Exodus 7:14 “So the LORD said to Moses: ‘Pharaoh’s heart is hard; he refuses to let the people go.’”
Deuteronomy 6:5 “You shall love the LORD your God with all your heart, with all your soul, and with all your strength.”
Now, in all this, we are still not addressing the heart as the muscular organ, and like the English language, the Hebrew word leb is also used for the literal organ, it all depends on context. But where the English language stops, the Hebrew just keeps going.
As the heart to the Hebrews was the vital inner core of man and therefore the seat of this thoughts/mind, so another organ was looked to for the more vulnerable thoughts and emotions within the mind of man.
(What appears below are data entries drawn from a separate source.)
(** X24: a column whose type starts with TIMESTAMP, in any letter
    case, is filtered to the end of the day: with the metadata of
    [getColumnMeta], a date range on it with a [YYYY-MM-DD] upper
    bound gives one clause ending in
    [col < 'max'::DATE + INTERVAL '1 day'], whatever the engine
    answers to the probes of the other columns. *)
Theorem timestamp_column_is_filtered_to_end_of_day
    (before after : list Column) (col : Column) (min max : string) :
  ~ In (name col) (map name after) ->
  startsWithIgnoreCase "TIMESTAMP" (ctype col) = true ->
  isDateString max = true ->
  buildFilterClauses [(name col, MinMax min max)]
    (getColumnMeta engine source (before ++ col :: after)%list)
  = Ok ["(" ++ join " AND " (dateLower (name col) min
                             ++ [strictUpper (name col) max])%list ++ ")"].
Proof.
  intros Hlast Hts Hmax.
  destruct (timestamp_is_date _ Hts) as [Hn Hd].
  set (cm := getColumnMeta engine source (before ++ col :: after)%list).
  assert (Hm : metaOf cm (name col)
               = {| filterType := Some "date"; type := Some (ctype col) |}).
  { unfold metaOf, cm. rewrite getColumnMeta_lookup, List.filter_app.
    cbn [List.filter]. rewrite String.eqb_refl.
    replace (List.filter (fun c => String.eqb (name c) (name col)) after)
      with (@nil Column).
    - rewrite last_snoc. cbn [fmap option_fmap option_map default].
      unfold classify. rewrite Hn, Hd. reflexivity.
    - symmetry. clear -Hlast. induction after as [|c after IH]; [reflexivity |].
      cbn [List.filter]. cbn [map In] in Hlast.
      destruct (String.eqb (name c) (name col)) eqn:E.
      + apply String.eqb_eq in E. tauto.
      + apply IH. tauto. }
  assert (Hv : hasValue (MinMax min max) = true).
  { simpl. apply isDateString_nonempty in Hmax. unfold truthy in Hmax.
    rewrite Hmax. apply orb_true_r. }
  rewrite buildFilterClauses_one.
  rewrite Hv.
  assert (Hft : filterType (metaOf cm (name col)) = Some "date")
    by (rewrite Hm; reflexivity).
  rewrite (clauseOf_date _ _ _ Hft), (dateParts_upper _ _ _ _ Hmax).
  assert (Hit : isTimestamp (metaOf cm (name col)) = true)
    by (rewrite Hm; exact Hts).
  rewrite Hit, wrapParts_snoc. reflexivity.
Qed.

End Classification.

(** An engine whose probes find three distinct values. *)
Definition categoricalEngine : Engine nat :=
  {| runDescribe := fun _ => Ok demoColumns;
     runCount := fun _ => Ok 3;
     runValues := fun _ => Ok ["a"; "b"; "c"];
     runRows := fun _ _ _ => Ok [] |}.

Definition nameColumn : Column := {| name := "name"; ctype := "VARCHAR" |}.
Definition createdColumn : Column := {| name := "created"; ctype := "TIMESTAMP" |}.

Lemma column_classification_witness :
  probedCategorical categoricalEngine "data.parquet" nameColumn
  /\ filterType (classify categoricalEngine "data.parquet" nameColumn) = Some "select".
Proof.
  assert (Hp : probedCategorical categoricalEngine "data.parquet" nameColumn).
  { exists 3, ["a"; "b"; "c"]. split; [reflexivity |]. split; [| reflexivity].
    unfold CATEGORICAL_THRESHOLD. lia. }
  split; [exact Hp |].
  destruct (column_classification categoricalEngine "data.parquet" nameColumn)
    as (_ & _ & _ & Hsel & _).
  apply Hsel. split; [reflexivity |]. split; [reflexivity | exact Hp].
Defined.

Lemma metadata_is_keyed_by_name_witness :
  ~ In (name nameColumn) (map name [createdColumn])
  /\ getColumnMeta demoEngine "data.parquet" demoColumns !! "name"
     = Some (classify demoEngine "data.parquet" nameColumn).
Proof.
  assert (Hlast : ~ In (name nameColumn) (map name [createdColumn])).
  { cbn. intros [H | []]. discriminate. }
  split; [exact Hlast |].
  exact (proj2 (metadata_is_keyed_by_name demoEngine "data.parquet" demoColumns)
           [ {| name := "id"; ctype := "INTEGER" |} ] nameColumn [createdColumn]
           eq_refl Hlast).
Defined.

Lemma timestamp_column_is_filtered_to_end_of_day_witness :
  ~ In (name createdColumn) (map name [])
  /\ startsWithIgnoreCase "TIMESTAMP" (ctype createdColumn) = true
  /\ isDateString "2024-01-31" = true
  /\ buildFilterClauses [("created", MinMax "2024-01-01" "2024-01-31")]
       (getColumnMeta demoEngine "data.parquet" demoColumns)
     = Ok ["(" ++ escapeColumnName "created" ++ " >= '2024-01-01' AND "
           ++ escapeColumnName "created" ++ " < '2024-01-31'::DATE + INTERVAL '1 day')"].
Proof.
  assert (Hlast : ~ In (name createdColumn) (map name [])) by (cbn; tauto).
  assert (Hts : startsWithIgnoreCase "TIMESTAMP" (ctype createdColumn) = true)
    by reflexivity.
  assert (Hmax : isDateString "2024-01-31" = true) by reflexivity.
  split; [exact Hlast |]. split; [exact Hts |]. split; [exact Hmax |].
  exact (timestamp_column_is_filtered_to_end_of_day demoEngine "data.parquet"
           [ {| name := "id"; ctype := "INTEGER" |}; nameColumn ] [] createdColumn
           "2024-01-01" "2024-01-31" Hlast Hts Hmax).
Defined.

End MetaProps.

(** ** Further properties: error kinds *)

Module ErrorProps.
Import JsString Errors.
Import StringFacts LikeFacts.

Lemma startsWith_app (n h post : string) :
  startsWith n h = true -> startsWith n (h ++ post) = true.
Proof.
  revert h. induction n as [|a n IH]; intros h H; [reflexivity |].
  destruct h as [|b h]; [discriminate |]. simpl in *.
  apply andb_prop in H as [-> H]. now rewrite (IH _ H).
Qed.

Lemma includes_app_r (n h post : string) :
  includes n h = true -> includes n (h ++ post) = true.
Proof.
  induction h as [|b h IH]; intros H.
  - destruct n; [apply includes_nil | discriminate].
  - cbn [includes] in H. apply orb_prop in H as [H | H].
    + change (String b h ++ post) with (String b (h ++ post)).
      cbn [includes]. apply orb_true_intro. left. exact (startsWith_app _ _ post H).
    + change (String b h ++ post) with (String b (h ++ post)).
      cbn [includes]. rewrite (IH H). apply orb_true_r.
Qed.

Lemma includes_app_l (n pre h : string) :
  includes n h = true -> includes n (pre ++ h) = true.
Proof.
  intros H. induction pre as [|b pre IH]; [exact H |].
  change (String b pre ++ h) with (String b (pre ++ h)).
  cbn [includes]. rewrite IH. apply orb_true_r.
Qed.

(** A needle found in the lower-cased message is found in the
    lower-cased message with text around it. *)
Lemma includes_wrapped (n pre m post : string) :
  includes n (toLowerCase m) = true ->
  includes n (toLowerCase (pre ++ m ++ post)) = true.
Proof.
  intros H. rewrite !toLowerCase_app. now apply includes_app_l, includes_app_r.
Qed.

Lemma isCorsError_wrapped (fileUrl : option string) (pre m post : string) :
  isCorsError fileUrl (Exn m) = true ->
  isCorsError fileUrl (Exn (pre ++ m ++ post)) = true.
Proof.
  unfold isCorsError. cbn [message]. intros H.
  repeat (apply orb_prop in H as [H | H]).
  - now rewrite (includes_wrapped _ pre m post H).
  - rewrite (includes_wrapped _ pre m post H). now rewrite !orb_true_r.
  - rewrite (includes_wrapped _ pre m post H). now rewrite !orb_true_r.
  - apply andb_prop in H as [H ->].
    rewrite (includes_wrapped _ pre m post H). now rewrite !orb_true_r.
Qed.

Lemma isNetworkError_wrapped (pre m post : string) :
  isNetworkError (Exn m) = true -> isNetworkError (Exn (pre ++ m ++ post)) = true.
Proof.
  unfold isNetworkError. cbn [message]. intros H.
  repeat (apply orb_prop in H as [H | H]);
    rewrite (includes_wrapped _ pre m post H); now rewrite ?orb_true_r.
Qed.

Lemma isInvalidParquet_wrapped (pre m post : string) :
  isInvalidParquet (Exn m) = true -> isInvalidParquet (Exn (pre ++ m ++ post)) = true.
Proof.
  unfold isInvalidParquet. cbn [message]. intros H.
  repeat (apply orb_prop in H as [H | H]);
    rewrite (includes_wrapped _ pre m post H); now rewrite ?orb_true_r.
Qed.

(** X25: text added around a message never weakens the verdict.  A
    message shown as a CORS error is still one with any text before
    and after it, and a message that is not shown as an unexpected
    error is not shown as one either; the details shown are the
    message itself. *)
Theorem wrapping_keeps_error_kind (fileUrl : option string) (pre m post : string) :
  (kind (handleError fileUrl (Exn m)) = CorsKind ->
   kind (handleError fileUrl (Exn (pre ++ m ++ post))) = CorsKind)
  /\ (kind (handleError fileUrl (Exn m)) <> UnexpectedKind ->
      kind (handleError fileUrl (Exn (pre ++ m ++ post))) <> UnexpectedKind)
  /\ details (handleError fileUrl (Exn m)) = m.
Proof.
  pose proof (isCorsError_wrapped fileUrl pre m post) as Hc.
  pose proof (isNetworkError_wrapped pre m post) as Hn.
  pose proof (isInvalidParquet_wrapped pre m post) as Hi.
  unfold handleError.
  destruct (isCorsError fileUrl (Exn m)).
  { rewrite (Hc eq_refl). cbn. repeat split; discriminate. }
  destruct (isNetworkError (Exn m)).
  { rewrite (Hn eq_refl).
    destruct (isCorsError fileUrl (Exn (pre ++ m ++ post)));
      cbn; repeat split; discriminate. }
  destruct (isInvalidParquet (Exn m)).
  { rewrite (Hi eq_refl).
    destruct (isCorsError fileUrl (Exn (pre ++ m ++ post)));
      [| destruct (isNetworkError (Exn (pre ++ m ++ post)))];
      cbn; repeat split; discriminate. }
  cbn. split; [discriminate |]. split; [| reflexivity]. intros H. now elim H.
Qed.

Lemma wrapping_keeps_error_kind_witness :
  kind (handleError (Some "https://example.com/a.parquet") (Exn "Failed to fetch"))
  = CorsKind
  /\ kind (handleError (Some "https://example.com/a.parquet")
                       (Exn ("TypeError: " ++ "Failed to fetch" ++ " (HEAD)")))
     = CorsKind.
Proof.
  assert (H : kind (handleError (Some "https://example.com/a.parquet")
                                (Exn "Failed to fetch")) = CorsKind) by reflexivity.
  split; [exact H |].
  exact (proj1 (wrapping_keeps_error_kind (Some "https://example.com/a.parquet")
                  "TypeError: " "Failed to fetch" " (HEAD)") H).
Defined.

(** X26: which fetch failures count as CORS.  A message containing
    [network error] is shown as a CORS error even when no URL is
    involved; one containing [failed to fetch] is shown as a CORS
    error whenever the page has an http URL and as a CORS or network
    error otherwise; so with an http URL the network error display is
    never due to [failed to fetch]. *)
Theorem fetch_failures_shown_as_cors (fileUrl : option string) (m : string) :
  (includes "network error" (toLowerCase m) = true ->
   kind (handleError fileUrl (Exn m)) = CorsKind)
  /\ (includes "failed to fetch" (toLowerCase m) = true ->
      (urlIsHttp fileUrl = true -> kind (handleError fileUrl (Exn m)) = CorsKind)
      /\ (kind (handleError fileUrl (Exn m)) = CorsKind
          \/ kind (handleError fileUrl (Exn m)) = NetworkKind))
  /\ (kind (handleError fileUrl (Exn m)) = NetworkKind ->
      urlIsHttp fileUrl = true ->
      includes "failed to fetch" (toLowerCase m) = false).
Proof.
  unfold handleError, isCorsError, isNetworkError. cbn [message].
  split; [| split].
  - intros ->. now rewrite !orb_true_r.
  - intros ->. cbn [andb orb]. split.
    + intros ->. now rewrite !orb_true_r.
    + destruct (_ || _); [left | right]; reflexivity.
  - intros Hk Hu. rewrite Hu, andb_true_r in Hk.
    destruct (includes "failed to fetch" (toLowerCase m)); [| reflexivity].
    rewrite !orb_true_r in Hk. discriminate.
Qed.

Lemma fetch_failures_shown_as_cors_witness :
  includes "network error" (toLowerCase "Network Error") = true
  /\ kind (handleError None (Exn "Network Error")) = CorsKind.
Proof.
  assert (H : includes "network error" (toLowerCase "Network Error") = true)
    by reflexivity.
  split; [exact H |].
  exact (proj1 (fetch_failures_shown_as_cors None "Network Error") H).
Defined.

End ErrorProps.
(** ** Further properties: the file name and the file size shown *)

Module FileInfoProps.
Import JsString JsNumber FileInfo.
Import StringFacts NumberFacts.

(** *** The file name *)

Definition isNot (sep : ascii) (c : ascii) : bool := negb (Ascii.eqb c sep).

Lemma split_nonempty (sep : ascii) (s : string) : split sep s <> [].
Proof.
  destruct s as [|a s]; cbn [split]; [discriminate |].
  destruct (Ascii.eqb a sep); [discriminate |].
  destruct (split sep s); discriminate.
Qed.

Lemma split_join (sep : ascii) (s : string) :
  join (String sep "") (split sep s) = s.
Proof.
  induction s as [|a s IH]; [reflexivity |]. cbn [split].
  pose proof (split_nonempty sep s) as Hne.
  destruct (Ascii.eqb a sep) eqn:E.
  - apply Ascii.eqb_eq in E. subst a.
    destruct (split sep s) as [|seg rest]; [contradiction |].
    change (join (String sep "") ("" :: seg :: rest))
      with ("" ++ String sep "" ++ join (String sep "") (seg :: rest)).
    rewrite IH. reflexivity.
  - destruct (split sep s) as [|seg rest]; [contradiction |].
    rewrite <- IH. destruct rest; reflexivity.
Qed.

Lemma split_segments (sep : ascii) (s : string) :
  Forall (fun seg => allChars (isNot sep) seg = true) (split sep s).
Proof.
  induction s as [|a s IH]; [repeat constructor |]. cbn [split].
  destruct (Ascii.eqb a sep) eqn:E; [constructor; [reflexivity | exact IH] |].
  destruct (split sep s) as [|seg rest];
    [repeat constructor; cbn; unfold isNot; now rewrite E |].
  inversion IH as [|? ? Hseg Hrest]; subst. constructor; [| exact Hrest].
  cbn [allChars]. unfold isNot at 1. rewrite E. exact Hseg.
Qed.

Lemma split_whole (sep : ascii) (s : string) :
  allChars (isNot sep) s = true -> split sep s = [s].
Proof.
  induction s as [|a s IH]; [reflexivity |]. cbn [allChars split]. intros H.
  apply andb_prop in H as [Ha Hs]. unfold isNot in Ha.
  apply negb_true_iff in Ha. rewrite Ha, (IH Hs). reflexivity.
Qed.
The kidneys, the place of vulnerability, was a suitable organ for the Hebrews to figuratively make the seat of emotion. This is a lost concept in western culture, even though we carried over the heart into figurative depth, we tend to leave most of our other organs out of symbolism. The Hebrews put a lot of stock in the kidneys, for the word comes from the root ideas of completeness and vessel; thus, the idea of the kidneys is wrapped in the concept of the complete/whole of man. Often used as the innermost depths of man, it is an organ that is heavily protected by the enveloping visceral fat. The kidneys and the surrounding fat were always given to God in the old covenant sacrifices; thus, representing the whole of man that ought to be given to God. The symbolism of the kidneys is lost in the English translations of the Bible, for whenever the scriptures use the word kidneys in a figurative sense, the English translations will use a variety of words like reins or heart. Below are a few examples; the underlined word(s) is kilyah (kidneys).
Psalm 16:7 “I will bless the LORD who has given me counsel; my heart also instructs me in the night seasons.”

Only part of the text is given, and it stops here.